Lemma group_by_product_spec (purchases : list Purchase) :
  NoDup (map group_id (group_by_product purchases))
  /\ (forall k, In k (map group_id (group_by_product purchases))
                <-> In k (map product_id purchases))
  /\ (forall g, In g (group_by_product purchases) ->
                total_quantity g = summed_quantity purchases (group_id g)).
Proof.
  unfold group_by_product.
  destruct (group_fold purchases [] (NoDup_nil _)) as (H1 & H2 & H3).
  simpl in *. rewrite map_map. simpl.
  repeat split.
  - exact H1.
  - intros H. apply H2 in H. tauto.
  - intros H. apply H2. tauto.
  - intros g Hg. apply in_map_iff in Hg. destruct Hg as ([k [q n]] & <- & Hin).
    simpl. specialize (H3 k).
    rewrite (dict_get_In _ _ _ H1 Hin) in H3. simpl in H3. lia.
Qed.

Lemma quantity_lt_asym (x y : PopularItem) :
  quantity_lt x y = true -> quantity_lt y x = false.
Proof. unfold quantity_lt. rewrite Z.ltb_lt, Z.ltb_ge. lia. Qed.

Lemma quantity_ge_trans (x y z : PopularItem) :
  quantity_lt x y = false -> quantity_lt y z = false ->
  quantity_lt x z = false.
Proof. unfold quantity_lt. rewrite !Z.ltb_ge. lia. Qed.

(** What the aggregation pipeline returns for a positive limit. *)
Lemma aggregate_popular_spec (purchases : list Purchase) (n : Z) :
  0 < n ->
  exists top,
    aggregate_popular purchases n = Returned top
    /\ NoDup (map group_id top)
    /\ len top <= n
    /\ (purchases <> [] -> top <> [])
    /\ incl (map group_id top) (map product_id purchases)
    /\ (forall g, In g top ->
                  total_quantity g = summed_quantity purchases (group_id g))
    /\ StronglySorted (fun a b => total_quantity b <= total_quantity a) top
    /\ (forall pid,
          In pid (map product_id purchases) ->
          ~ In pid (map group_id top) ->
          len top = n
          /\ forall g, In g top ->
                       summed_quantity purchases pid <= total_quantity g).
Proof.
  intros Hn.
  destruct (group_by_product_spec purchases) as (Hnd & Hkeys & Hsum).
  set (sorted := sort_desc quantity_lt (group_by_product purchases)).
  assert (Hperm : Permutation sorted (group_by_product purchases))
    by apply sort_desc_perm.
  assert (Hsorted : StronglySorted (fun a b => total_quantity b <= total_quantity a)
                                   sorted).
  { eapply StronglySorted_impl;
      [ | apply (sort_desc_sorted quantity_lt quantity_lt_asym
                                  quantity_ge_trans) ].
    intros a b. unfold quantity_lt. now rewrite Z.ltb_ge. }
  pose proof (firstn_skipn (Z.to_nat n) sorted) as Hsplit.
  assert (Hout : forall pid,
             In pid (map product_id purchases) ->
             ~ In pid (map group_id (firstn (Z.to_nat n) sorted)) ->
             exists g, group_id g = pid
                       /\ In g (group_by_product purchases)
                       /\ In g (skipn (Z.to_nat n) sorted)).
  { intros pid Hpid Hnot. apply Hkeys, in_map_iff in Hpid.
    destruct Hpid as (g & Hid & Hg). exists g. repeat split; try assumption.
    pose proof (Permutation_in _ (Permutation_sym Hperm) Hg) as Hs.
    rewrite <- Hsplit in Hs. apply in_app_or in Hs.
    destruct Hs as [Hs|Hs]; [|exact Hs].
    exfalso. apply Hnot. rewrite <- Hid. now apply in_map. }
  exists (firstn (Z.to_nat n) sorted).
  split; [|split; [|split; [|split; [|split; [|split; [|split]]]]]].
  - unfold aggregate_popular. destruct (n <=? 0) eqn:E; [|reflexivity].
    apply Z.leb_le in E. lia.
  - assert (H : NoDup (map group_id sorted)).
    { apply (Permutation_NoDup
               (l := map group_id (group_by_product purchases)));
        [apply Permutation_map, Permutation_sym, Hperm | exact Hnd]. }
    rewrite <- Hsplit, map_app in H. now apply NoDup_app_remove_r in H.
  - unfold len. rewrite length_firstn. lia.
  - intros Hp Htop.
    assert (Hs : sorted = []).
    { destruct sorted as [|g l]; [reflexivity|].
      destruct (Z.to_nat n) eqn:E; [lia | discriminate]. }
    destruct purchases as [|p ps]; [easy|].
    assert (Hin : In (product_id p)
                     (map group_id (group_by_product (p :: ps)))).
    { apply Hkeys. now left. }
    apply in_map_iff in Hin. destruct Hin as (g & _ & Hg).
    apply (Permutation_in _ (Permutation_sym Hperm)) in Hg.
    now rewrite Hs in Hg.
  - intros k Hk. apply Hkeys. apply in_map_iff in Hk.
    destruct Hk as (g & <- & Hg). apply in_map.
    apply (Permutation_in _ Hperm). now apply firstn_incl in Hg.
  - intros g Hg. apply Hsum. apply (Permutation_in _ Hperm).
    now apply firstn_incl in Hg.
  - apply (StronglySorted_prefix _ _ (skipn (Z.to_nat n) sorted)).
    now rewrite Hsplit.
  - intros pid Hpid Hnot.
    destruct (Hout pid Hpid Hnot) as (g & Hid & Hg & Hskip). split.
    + unfold len. rewrite length_firstn.
      assert (Hlen : List.length (skipn (Z.to_nat n) sorted) <> 0%nat).
      { destruct (skipn (Z.to_nat n) sorted); [easy | discriminate]. }
      rewrite length_skipn in Hlen. lia.
    + intros g0 Hg0. rewrite <- Hid, <- (Hsum g Hg).
      rewrite <- Hsplit in Hsorted.
      apply (StronglySorted_cross _ _ _ Hsorted g0 g Hg0 Hskip).
Qed.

::::

§ Directions
Find all the lines with "unfold" in the data and copy them.

§ Exercise answer
  unfold group_by_product.
Proof. unfold quantity_lt. rewrite Z.ltb_lt, Z.ltb_ge. lia. Qed.
Proof. unfold quantity_lt. rewrite !Z.ltb_ge. lia. Qed.
    intros a b. unfold quantity_lt. now rewrite Z.ltb_ge. }
  - unfold aggregate_popular. destruct (n <=? 0) eqn:E; [|reflexivity].
  - unfold len. rewrite length_firstn. lia.
    + unfold len. rewrite length_firstn.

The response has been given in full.